One of the cliched things that has happened to me since the cancer diagnosis is an evaluation of my career/lifepath. I currently work as a tutor for high school and college students and, while I really like it, it doesn't make me nearly enough money to have things like a house or a retirement plan.
I've considered lots of options, but recently I thought to myself "what do I *really* want to do with my life?" I realized that I want to feed starving people. Everytime I don't finish a meal or clean out my fridge I always think that there are people who are one meal away from starving to death and with what I've just thrown I could have saved a life. And I get frustrated that I live in a land of plenty where collective leftovers could feed an entire nation.
So, I looked into the World Food Program today (part of the UN). In order to work at the WFP you have to become a foreign service officer.
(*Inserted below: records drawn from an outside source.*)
(** * Snapshot manifest generation ([scripts/generate_manifest.py])

    A shallow embedding of the manifest generator of the repository and the
    properties of it that the specification states: header parsing
    ([parse_cbor_header]), the streaming digest ([compute_sha256]), the
    file-name convention ([derive_from_filename]) and the assembly of the
    manifest ([generate_manifest]).

    Python values are modelled by the inductive type [pyval]; a Python [str]
    is a [string] whose characters are read as the code points U+0000 to
    U+00FF; [bytes] is a [list byte]; exceptions are an explicit result
    type.  The two libraries the script calls are modelled as follows:
    [hashlib.sha256] by SHA-256 itself (FIPS 180-4), and [cbor2.load] by a
    parameter of the model, instantiated where a concrete file is evaluated
    by a decoder for the definite-length fragment of RFC 8949. *)

From Stdlib Require Import ZArith List String Ascii Bool Lia.
From Stdlib Require Import Init.Byte.
From Equations Require Import Equations.
Import ListNotations.

Local Open Scope string_scope.
Local Open Scope list_scope.
Local Open Scope Z_scope.

(* ------------------------------------------------------------------ *)
(** * Python values, truthiness and exceptions *)

Module Py.

(** The values [cbor2.load] returns on the data the script is meant for,
    and the values the script builds. *)
#[warnings="-register-all"]
Inductive pyval : Type :=
| PNone
| PBool (b : bool)
| PInt (n : Z)
| PBytes (bs : list byte)
| PStr (s : string)
| PList (xs : list pyval)
| PDict (kvs : list (pyval * pyval)).

(** The exceptions that can leave the functions of the script. *)
Inductive exn : Type :=
| FileNotFoundError
| PermissionError
| AttributeError
| TypeError
| KeyError.

(** A computation returns a value or raises. *)
Inductive res (A : Type) : Type :=
| Ok (a : A)
| Raise (e : exn).

Arguments Ok {A} a.
Arguments Raise {A} e.

Definition bind {A B : Type} (m : res A) (k : A -> res B) : res B :=
  match m with
  | Ok a => k a
  | Raise e => Raise e
  end.

Definition raises {A : Type} (m : res A) : bool :=
  match m with
  | Ok _ => false
  | Raise _ => true
  end.
(** What one resolution may do to the peering table: nothing, or one probe
    of a host, and only if that probe answered, one new row that carries the
    identifier the host reported. *)
Definition pds_step (env : Env) (s s' : State) : Prop :=
  (pdss s' = pdss s /\ probes s' = probes s)
  \/ (exists c,
         probes s' = (probes s ++ [c])%list
         /\ (pdss s' = pdss s
             \/ (exists pdsdid p,
                    HandleResolve env c "" = inr pdsdid
                    /\ pdss s' = (pdss s ++ [p])%list
                    /\ PDS.ID p = next_id PDS.ID (pdss s)
                    /\ PDS.Did p = pdsdid
                    /\ existsb (fun x => PDS.Host x =? PDS.Host p)%string
                         (pdss s) = false))).

(** The users table gained the row [u] for [did], with a fresh key, a
    handle and an identifier nobody had, and a reference to a row of the
    peering table. *)
Definition user_added (did : string) (s s' : State) (u : User.t) : Prop :=
  users s' = (users s ++ [u])%list
  /\ User.ID u = next_id User.ID (users s)
  /\ User.Did u = did
  /\ (exists peering, In peering (pdss s') /\ PDS.ID peering = User.PDS u
                      /\ PDS.ID peering <> 0)
  /\ existsb (fun x => User.Did x =? did)%string (users s) = false
  /\ existsb (fun x => User.Handle x =? User.Handle u)%string (users s) = false.

(** A directory that cannot be reached, and a peer that does not answer. *)
Definition dark_world : Env := {|
  GetDocument := fun _ => inl (Sentinel ErrRecordNotFound);
  url_Parse := sample_url_Parse;
  url_String := sample_url_String;
  HandleResolve := fun _ _ => inl (New "dial: no such host");
  ActorGetProfile := sample_ActorGetProfile;
  HandleExternalUserEvent := sample_HandleExternalUserEvent;
  LookupUser := sample_LookupUser;
  AddToCatchupQueue := fun _ _ _ => None;
  SubscribeToPds := sample_SubscribeToPds;
  db_fault := fun _ => None
|}.

(** The sample directory with a peer that does not answer the probe. *)
Definition silent_peer_world : Env := {|
  GetDocument := sample_GetDocument;
  url_Parse := sample_url_Parse;
  url_String := sample_url_String;
  HandleResolve := fun _ _ => inl (New "dial: no such host");
  ActorGetProfile := sample_ActorGetProfile;
  HandleExternalUserEvent := sample_HandleExternalUserEvent;
  LookupUser := sample_LookupUser;
  AddToCatchupQueue := fun _ _ _ => None;
  SubscribeToPds := sample_SubscribeToPds;
  db_fault := fun _ => None
|}.
(** * The ADB server client: framing, selectors and the request engine

    A shallow embedding of [AdbServerClient] (the client side of the ADB
    server protocol) and of [raceSignal].  Asynchronous code is written in
    a state-and-exception monad over a world that holds the connections
    handed out by the connector; every connection records, in order, what
    was done to it. *)

From Stdlib.Strings Require Import String Ascii Byte.
From Stdlib Require Import List ZArith NArith Lia Bool.
From Stdlib Require Import DecimalString.
Import ListNotations.

Local Open Scope string_scope.
Local Open Scope list_scope.

(** ** Strings, as JavaScript's [String.prototype] uses them *)

Module Js.

(** [s.split(sep)] for a separator of one character. *)
Fixpoint split (sep : ascii) (s : string) : list string :=
  match s with
  | EmptyString => [EmptyString]
  | String c s' =>
      if Ascii.eqb c sep then EmptyString :: split sep s'
      else match split sep s' with
           | [] => [String c EmptyString]
           | piece :: pieces => String c piece :: pieces
           end
  end.

(** The truthiness of a string: only the empty string is falsy. *)
Definition truthy (s : string) : bool :=
  match s with EmptyString => false | String _ _ => true end.


(** The characters of [s] that satisfy [keep]. *)
Fixpoint filter (keep : ascii -> bool) (s : string) : string :=
  match s with
  | EmptyString => EmptyString
  | String c s' => if keep c then String c (filter keep s') else filter keep s'
  end.

(** Template-literal rendering of a bigint: decimal, with a leading
    minus sign for negative values. *)
Definition bigintToString (z : Z) : string :=
  NilZero.string_of_int (Z.to_int z).

Definition digitValue (c : ascii) : option Z :=
  let n := N_of_ascii c in
  if (48 <=? n)%N && (n <=? 57)%N then Some (Z.of_N n - 48)%Z
  else if (97 <=? n)%N && (n <=? 122)%N then Some (Z.of_N n - 87)%Z
  else if (65 <=? n)%N && (n <=? 90)%N then Some (Z.of_N n - 55)%Z
  else None.

(** Digits of [s] in the given radix, most significant first. *)
Fixpoint digits (radix : Z) (acc : Z) (s : string) : option Z :=
  match s with
  | EmptyString => Some acc
  | String c s' =>
      match digitValue c with
      | Some d => if (d <? radix)%Z then digits radix (radix * acc + d)%Z s' else None
      | None => None
      end
  end.

Definition isWhiteSpace (c : ascii) : bool :=
  let n := N_of_ascii c in
  ((9 <=? n)%N && (n <=? 13)%N) || (n =? 32)%N.

Fixpoint trimStart (s : string) : string :=
  match s with
  | String c s' => if isWhiteSpace c then trimStart s' else s
  | EmptyString => EmptyString
  end.

Fixpoint trimEnd (s : string) : string :=
  match s with
  | EmptyString => EmptyString
  | String c s' =>
      match trimEnd s' with
      | EmptyString => if isWhiteSpace c then EmptyString else String c EmptyString
      | t => String c t
      end
  end.

(** [BigInt(s)] on a string ([StringToBigInt]): surrounding white space
    is dropped, the empty string is [0n], a decimal literal may carry a
    sign, [0x], [0o] and [0b] literals may not; anything else is a
    [SyntaxError], here [None].  White space is the ASCII part of the
    ECMAScript set. *)
Definition stringToBigInt (s : string) : option Z :=
  match trimStart (trimEnd s) with
  | EmptyString => Some 0%Z
  | String "0" (String x (String c r)) =>
      let body := String c r in
      if Ascii.eqb x "x" || Ascii.eqb x "X" then digits 16 0 body
      else if Ascii.eqb x "o" || Ascii.eqb x "O" then digits 8 0 body
      else if Ascii.eqb x "b" || Ascii.eqb x "B" then digits 2 0 body
      else digits 10 0 (String "0" (String x body))
  | String "-" (String c r) => option_map Z.opp (digits 10 0 (String c r))
  | String "+" (String c r) => digits 10 0 (String c r)
  | t => digits 10 0 t
  end.

End Js.

(** ** Bytes and the codecs of [@yume-chan/struct] and [../utils] *)

Definition bytes := list byte.

(** Modelled from the spec: [encodeUtf8] and [decodeUtf8] are imported from
    [@yume-chan/struct] and are not among the sources.  The spec (4.2) says a
    string frame's payload is the UTF-8 encoding of the string.  A string is
    represented here by the bytes of its UTF-8 encoding, so encoding lists
    those bytes and decoding collects them again. *)
Definition encodeUtf8 (s : string) : bytes := list_byte_of_string s.

Definition decodeUtf8 (b : bytes) : string := string_of_list_byte b.

(** Modelled from the spec: [numberToHex] and [hexToNumber] live in
    [../utils/index.js], which is not among the sources.  The spec (4.2)
    gives the hex length as four ASCII hex digits, lower- or upper-case
    accepted, emitted in lower case, most significant nibble first,
    denoting an unsigned 16-bit length; a byte that is no hex digit is a
    decode error (7).  The spec does not say what is emitted above
    [0xFFFF]; the four low nibbles are kept here. *)
Definition hexDigit (d : N) : byte :=
  nth (N.to_nat d) (list_byte_of_string "0123456789abcdef") "f"%byte.

Definition numberToHex (n : N) : bytes :=
  [ hexDigit (N.land (N.shiftr n 12) 15);
    hexDigit (N.land (N.shiftr n 8) 15);
    hexDigit (N.land (N.shiftr n 4) 15);
    hexDigit (N.land n 15) ].

Definition hexCharToNumber (b : byte) : option N :=
  let char := Byte.to_N b in
  if (char <? 48)%N then None
  else if (char <? 58)%N then Some (char - 48)%N
  else if (char <? 65)%N then None
  else if (char <? 71)%N then Some (char - 55)%N
  else if (char <? 97)%N then None
  else if (char <? 103)%N then Some (char - 87)%N
  else None.

Fixpoint hexToNumberFrom (acc : N) (data : bytes) : option N :=
  match data with
  | [] => Some acc
  | b :: data' =>
      match hexCharToNumber b with
      | Some d => hexToNumberFrom (acc * 16 + d)%N data'
      | None => None
      end
  end.

Definition hexToNumber (data : bytes) : option N := hexToNumberFrom 0 data.

(** [BigIntFieldType.Uint64.getter(dataView, 0, true)]: the unsigned value
    of the bytes, least significant byte first. *)
Fixpoint getUint64LE (data : bytes) : Z :=
  match data with
  | [] => 0
  | b :: data' => (Z.of_N (Byte.to_N b) + 256 * getUint64LE data')%Z
  end.

(** ** Errors *)

(** The error kinds of the client.  The code raises [new Error(message)];
    a constructor stands for each message, with the text it interpolates.
    [External] errors are those the environment raises: the connector, a
    stream, or the reason stored in an abort signal. *)
Inductive error : Type :=
| ProtocolFailure (reason : string)
| UnexpectedResponse (response : string)
| InvalidSelector
| MissingTransportId (serial : string)
| VersionMismatch (server client : N)
| UnexpectedEnd
| DecodeError
| TypeError
| SyntaxError
| External (tag : nat).

Inductive result (A : Type) : Type :=
| Ok (a : A)
| Throw (e : error).

Arguments Ok {A} a.
Arguments Throw {A} e.

(** ** Connections *)

(** What is observed on a connection, in the order it happens. *)
Inductive event : Type :=
| Written (chunk : bytes)      (* [writer.write(chunk)] was accepted *)
| Read (chunk : bytes)         (* [readExactly] returned [chunk] *)
| ReadableCancel               (* [readable.cancel()] was called *)
| WritableClose                (* [writable.close()] was called *)
| Close.                       (* [connection.close()] was called *)

(** The state of one connection to the server: the bytes the server sends
    that have not been consumed yet, how the next writes, a cancel and a
    close turn out ([None] is success), and the events so far. *)
Record connection : Type := mkConnection {
  incoming : bytes;
  write_faults : list (option error);
  cancel_fault : option error;
  close_fault : option error;
  log : list event
}.

Definition closedConnection : connection :=
  mkConnection [] [] None None [].

Definition logged (ev : event) (c : connection) : connection :=
  mkConnection (incoming c) (write_faults c) (cancel_fault c) (close_fault c)
               (log c ++ [ev]).

Definition withIncoming (i : bytes) (c : connection) : connection :=
  mkConnection i (write_faults c) (cancel_fault c) (close_fault c) (log c).

Definition withWriteFaults (f : list (option error)) (c : connection) : connection :=
  mkConnection (incoming c) f (cancel_fault c) (close_fault c) (log c).

(** ** The monad of asynchronous code *)

(** An asynchronous function over a state [S] either resolves or rejects,
    and leaves a state behind in both cases. *)
Definition Async (S A : Type) : Type := S -> result A * S.

Definition ret {S A} (a : A) : Async S A := fun s => (Ok a, s).

Definition throw {S A} (e : error) : Async S A := fun s => (Throw e, s).

Definition bind {S A B} (m : Async S A) (k : A -> Async S B) : Async S B :=
  fun s => match m s with
           | (Ok a, s') => k a s'
           | (Throw e, s') => (Throw e, s')
           end.

Declare Scope async_scope.
Delimit Scope async_scope with async.
Bind Scope async_scope with Async.

Notation "x <- m ;; k" := (bind m (fun x => k))
  (at level 61, m at next level, right associativity) : async_scope.
Notation "m ;; k" := (bind m (fun _ => k))
  (at level 61, right associativity) : async_scope.

Local Open Scope async_scope.

(** [try { body } catch (e) { handler }] *)
Definition tryCatch {S A} (body : Async S A) (handler : error -> Async S A)
  : Async S A :=
  fun s => match body s with
           | (Ok a, s') => (Ok a, s')
           | (Throw e, s') => handler e s'
           end.

(** [try { body } finally { cleanup }]: an error of the cleanup replaces
    the outcome of the body. *)
Definition tryFinally {S A} (body : Async S A) (cleanup : Async S unit)
  : Async S A :=
  fun s => match body s with
           | (r, s') =>
               match cleanup s' with
               | (Ok _, s'') => (r, s'')
               | (Throw e, s'') => (Throw e, s'')
               end
           end.

(** [promise.catch(NOOP)] *)
Definition catchNOOP {S} (m : Async S unit) : Async S unit :=
  fun s => match m s with
           | (_, s') => (Ok tt, s')
           end.
(** The batches the sequential traversal fetches and hands on, in order;
    it follows the control flow of [traverse_loop]. *)
Fixpoint pages_loop (fuel : nat) (t : Traverser)
    (cursor : Cursor) (batchIndex docCount : nat)
    : list (list QueryDocumentSnapshot) :=
  match fuel with
  | O => []
  | S fuel' =>
    let batch := fetchPage (traversable t) cursor
                   (pageLimit (traversalConfig t) docCount) in
    match batch with
    | [] => []
    | _ :: _ =>
      batch ::
        (if reachedMaxDocCount (traversalConfig t) (docCount + length batch)
            || shouldExitEarly t batch batchIndex
         then []
         else pages_loop fuel' t (Some (offset cursor + length batch - 1))
                (S batchIndex) (docCount + length batch))
    end
  end.

Definition pages (t : Traverser) : list (list QueryDocumentSnapshot) :=
  pages_loop (S (length (traversable t))) t None 0 0.

(** Calling the traverser's hooks and the batch callback on each of the
    given batches in turn, stopping at the first failure. *)
Fixpoint invoke_batches (t : Traverser) (callback : BatchCallbackAsync)
    (batches : list (list QueryDocumentSnapshot)) (batchIndex docCount : nat)
    : M TraversalResult.t :=
  match batches with
  | [] => ret (TraversalResult.mk batchIndex docCount)
  | batch :: rest =>
    let* _ := runHook OfTraverser BeforeBatchStart
                (onBeforeBatchStart (traverserCallbacks t)) batch batchIndex in
    let* _ := callback batch batchIndex in
    let* _ := runHook OfTraverser AfterBatchComplete
                (onAfterBatchComplete (traverserCallbacks t)) batch batchIndex in
    invoke_batches t callback rest (S batchIndex) (docCount + length batch)
  end.
(* ===== verification/Status.v ===== *)
(** * Status.v: [status/status.rs], and how the library represents outcomes.

    [Status] and its [Code] are the crate's error type.  A call that can fail or
    panic returns an [outcome]: [Ret] for a normal return ([Ok] where the code
    returns a [Result]), [Fail] for [Err(status)], [Panic] for a failed
    assertion, an index out of range or an [expect] on [None].  A decoder that
    takes [input: &mut &[u8]] is a [reader]: it maps the cursor to an outcome
    and the cursor it leaves, on success and on failure. *)
From S2P Require Import Prelude.

(** ** Printing integers *)

(** [format!("{n}")] of an unsigned integer of at most 64 bits: its decimal digits,
    without leading zeros (twenty digits are enough). *)
Definition show_digit (d : Z) : string :=
  String (Ascii.ascii_of_nat (Z.to_nat (48 + d))) EmptyString.
Fixpoint show_digits (fuel : nat) (n : Z) (acc : string) : string :=
  match fuel with
  | O => acc
  | S fuel =>
      let acc := show_digit (n mod 10) +:+ acc in
      if n / 10 =? 0 then acc else show_digits fuel (n / 10) acc
  end.
Definition show_u64 (n : Z) : string := show_digits 20 n "".

(** ** [Code] and [Status] *)

Inductive Code :=
| CodeOk
| NotFound
| Corruption
| NotSupported
| InvalidArgument
| IoError.

#[export] Instance Code_eq_dec : EqDecision Code.
Proof. solve_decision. Defined.

Record Status := mk_status { code : Code; message : string }.

#[export] Instance Status_eq_dec : EqDecision Status.
Proof. solve_decision. Defined.

Module Stat.
Definition ok : Status := mk_status CodeOk "".
Definition not_found (m : string) : Status := mk_status NotFound m.
Definition corruption (m : string) : Status := mk_status Corruption m.
Definition not_supported (m : string) : Status := mk_status NotSupported m.
Definition invalid_argument (m : string) : Status := mk_status InvalidArgument m.
Definition io_error (m : string) : Status := mk_status IoError m.

(** [Status::with_context]: an empty context adds nothing. *)
Definition with_context (c : Code) (m ctx : string) : Status :=
  if decide (ctx = "") then mk_status c m
  else mk_status c (m +:+ ": " +:+ ctx).

Definition is_ok (s : Status) : bool := bool_decide (code s = CodeOk).
Definition is_not_found (s : Status) : bool := bool_decide (code s = NotFound).
Definition is_corruption (s : Status) : bool := bool_decide (code s = Corruption).
Definition is_not_supported (s : Status) : bool := bool_decide (code s = NotSupported).
Definition is_invalid_argument (s : Status) : bool := bool_decide (code s = InvalidArgument).
Definition is_io_error (s : Status) : bool := bool_decide (code s = IoError).

(** [impl Display for Status]. *)
Definition fmt (s : Status) : string :=
  match code s with
  | CodeOk => "OK"
  | NotFound => "NotFound: " +:+ message s
  | Corruption => "Corruption: " +:+ message s
  | NotSupported => "Not implemented: " +:+ message s
  | InvalidArgument => "Invalid argument: " +:+ message s
  | IoError => "IO error: " +:+ message s
  end.
End Stat.

(** ** Outcomes *)

Inductive outcome (A : Type) : Type :=
| Ret (a : A)
| Fail (s : Status)
| Panic.
Arguments Ret {A} a.
Arguments Fail {A} s.
Arguments Panic {A}.

#[export] Instance outcome_ret : MRet outcome := fun A a => Ret a.
#[export] Instance outcome_bind : MBind outcome := fun A B f m =>
  match m with Ret a => f a | Fail s => Fail s | Panic => Panic end.
#[export] Instance outcome_fmap : FMap outcome := fun A B f m =>
  match m with Ret a => Ret (f a) | Fail s => Fail s | Panic => Panic end.

#[export] Instance outcome_eq_dec {A} `{EqDecision A} : EqDecision (outcome A).
Proof. solve_decision. Defined.

(** [assert!(b)]. *)
Definition assert (b : bool) : outcome unit := if b then Ret tt else Panic.

(** [o.expect(..)] / [o.unwrap()]. *)
Definition expect {A} (o : option A) : outcome A :=
  match o with Some a => Ret a | None => Panic end.

(** [o.ok_or_else(|| s)]. *)
Definition ok_or {A} (o : option A) (s : Status) : outcome A :=
  match o with Some a => Ret a | None => Fail s end.

(** [r.ok()] on a [Result]: an error becomes [None], a panic stays one. *)
Definition catch {A} (m : outcome A) : outcome (option A) :=
  match m with Ret a => Ret (Some a) | Fail _ => Ret None | Panic => Panic end.

(** A [for] loop over a list whose body may fail. *)
Fixpoint fold_m {A B} (f : B -> A -> outcome B) (b : B) (l : list A) : outcome B :=
  match l with [] => Ret b | a :: l => b ← f b a; fold_m f b l end.

Definition is_ret {A} (m : outcome A) : bool :=
  match m with Ret _ => true | _ => false end.

(** ** Indexing and slicing, as Rust checks them *)

(** [l[i]]. *)
Definition index {A} (l : list A) (i : Z) : outcome A :=
  if (0 <=? i) then expect (l !! Z.to_nat i) else Panic.

(** [&l[a..b]], [&l[a..]], [&l[..b]]. *)
Definition slice {A} (l : list A) (a b : Z) : outcome (list A) :=
  if (0 <=? a) && (a <=? b) && (b <=? len l)
  then Ret (ztake (b - a) (zdrop a l)) else Panic.
Definition slice_from {A} (l : list A) (a : Z) : outcome (list A) := slice l a (len l).
Definition slice_to {A} (l : list A) (b : Z) : outcome (list A) := slice l 0 b.

(** [l[i] = x] on a slice. *)
Definition set_index {A} (l : list A) (i : Z) (x : A) : outcome (list A) :=
  if (0 <=? i) && (i <? len l) then Ret (<[Z.to_nat i := x]> l) else Panic.

(** [l[a..b].copy_from_slice(src)]: both lengths must agree. *)
Definition copy_from_slice (l : bytes) (a b : Z) (src : bytes) : outcome bytes :=
  if (0 <=? a) && (a <=? b) && (b <=? len l) && (b - a =? len src)
  then Ret (ztake a l ++ src ++ zdrop b l) else Panic.

(** [a - b] on [usize]: underflow panics. *)
Definition usub (a b : Z) : outcome Z := if b <=? a then Ret (a - b) else Panic.

Lemma slice_ok {A} (l : list A) a b :
  0 <= a -> a <= b -> b <= len l -> slice l a b = Ret (ztake (b - a) (zdrop a l)).
Proof.
  intros. unfold slice.
  by rewrite (proj2 (Z.leb_le 0 a)), (proj2 (Z.leb_le a b)), (proj2 (Z.leb_le b (len l))).
Qed.

Lemma slice_app {A} (l m r : list A) a b :
  a = len l -> b = len l + len m -> slice (l ++ m ++ r) a b = Ret m.
Proof.
  intros -> ->. rewrite slice_ok by len_lia. f_equal.
  rewrite zdrop_app_len by done. apply ztake_app_len. lia.
Qed.

Lemma slice_from_drop {A} (l : list A) a : 0 <= a <= len l -> slice_from l a = Ret (zdrop a l).
Proof.
  intros. unfold slice_from. rewrite slice_ok by lia. f_equal. apply ztake_all.
  rewrite len_zdrop; lia.
Qed.

Lemma slice_from_app {A} (l m : list A) a : a = len l -> slice_from (l ++ m) a = Ret m.
Proof.
  intros ->. unfold slice_from. rewrite <- (app_nil_r m) at 1.
  rewrite app_assoc, app_nil_r. rewrite slice_ok by len_lia. f_equal.
  rewrite zdrop_app_len by done. apply ztake_all. len_lia.
Qed.

Lemma slice_to_app {A} (l m : list A) b : b = len l -> slice_to (l ++ m) b = Ret l.
Proof. intros ->. by apply (slice_app [] l m). Qed.

Lemma copy_from_slice_app l m r src a b :
  a = len l -> b = len l + len m -> len src = len m ->
  copy_from_slice (l ++ m ++ r) a b src = Ret (l ++ src ++ r).
Proof.
  intros -> -> E. unfold copy_from_slice.
  match goal with |- (if ?c then _ else _) = _ => replace c with true end.
  2: { symmetry. rewrite !andb_true_iff, !Z.leb_le, Z.eqb_eq. len_lia. }
  rewrite ztake_app_len by done. by rewrite (app_assoc l m r), zdrop_app_len by len_lia.
Qed.

Lemma copy_from_slice_prefix m r src b : b = len m -> len src = len m ->
  copy_from_slice (m ++ r) 0 b src = Ret (src ++ r).
Proof. intros -> E. by apply (copy_from_slice_app [] m r). Qed.

Lemma slice_panic {A} (l : list A) a b :
  len l < b -> slice l a b = Panic.
Proof.
  intros. unfold slice. rewrite (proj2 (Z.leb_gt b (len l))) by lia.
  by rewrite andb_false_r.
Qed.

(** ** Cursor decoders *)

(** Decoders returning [Option], and decoders returning [Result]. *)
Definition cursor (A : Type) : Type := bytes -> option A * bytes.

(** A fallible call on a piece of mutable state [S]: its outcome and the state it
    leaves, also when it fails.  A decoder's state is its cursor. *)
Definition action (S A : Type) : Type := S -> outcome A * S.
Abbreviation reader := (action bytes) (only parsing).

#[export] Instance action_ret {S} : MRet (action S) := fun A a s => (Ret a, s).
#[export] Instance action_bind {S} : MBind (action S) := fun A B f m s =>
  match m s with
  | (Ret a, s') => f a s'
  | (Fail e, s') => (Fail e, s')
  | (Panic, s') => (Panic, s')
  end.

(** A computation without effect on the state, and a pure failure. *)
Definition lift {S A} (m : outcome A) : action S A := fun s => (m, s).
Definition get_state {S} : action S S := fun s => (Ret s, s).
Definition put_state {S} (s : S) : action S unit := fun _ => (Ret tt, s).

(** [get_x(input).ok_or_else(|| Status::corruption(m))?] *)
Definition need {A} (c : cursor A) (m : string) : reader A := fun input =>
  match c input with
  | (Some a, input') => (Ret a, input')
  | (None, input') => (Fail (Stat.corruption m), input')
  end.

Definition rfail {S A} (e : Status) : action S A := lift (Fail e).

Lemma need_some {A} (c : cursor A) m input a input' :
  c input = (Some a, input') -> need c m input = (Ret a, input').
Proof. intros H. unfold need. by rewrite H. Qed.

Lemma need_none {A} (c : cursor A) m input input' :
  c input = (None, input') -> need c m input = (Fail (Stat.corruption m), input').
Proof. intros H. unfold need. by rewrite H. Qed.

Lemma action_bind_ret {S A B} (m : action S A) (f : A -> action S B) s a s' :
  m s = (Ret a, s') -> (m ≫= f) s = f a s'.
Proof. intros H. unfold mbind, action_bind. by rewrite H. Qed.
Lemma bind_ret_inv {S A B} (m : action S A) (f : A -> action S B) s b s' : (m ≫= f) s = (Ret b, s') ->
  exists a s1, m s = (Ret a, s1) /\ f a s1 = (Ret b, s').
Proof. unfold mbind, action_bind. destruct (m s) as [[a|e|] s1]; [|done..]. intros H1. by exists a, s1. Qed.

Lemma action_bind_fail {S A B} (m : action S A) (f : A -> action S B) s e s' :
  m s = (Fail e, s') -> (m ≫= f) s = (Fail e, s').
Proof. intros H. unfold mbind, action_bind. by rewrite H. Qed.

Lemma action_bind_panic {S A B} (m : action S A) (f : A -> action S B) s s' :
  m s = (Panic, s') -> (m ≫= f) s = (Panic, s').
Proof. intros H. unfold mbind, action_bind. by rewrite H. Qed.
Well, no problem, I've always been good at tests and I'm sure I could pass any background check. However, there is a medical background check as well. You have to be free of any chronic conditions that may not be treatable in the foreign lands in which you may be working. I'm sure cancer is on their list of chronic conditions.
So now I'm angry. I feel a bit like some sort of leper. (not that I have anything against lepers, I'm sure they're lovely people.)I'm frustrated that this random DNA mutation keeps me from getting a certain job. That seems unfair to me. What if I sign a waiver? I'm sure that I could come back to the US once a year and get my colonoscopy.
Oh well, another of life's dreams smashed. I guess I'll save the world some other way. Sigh.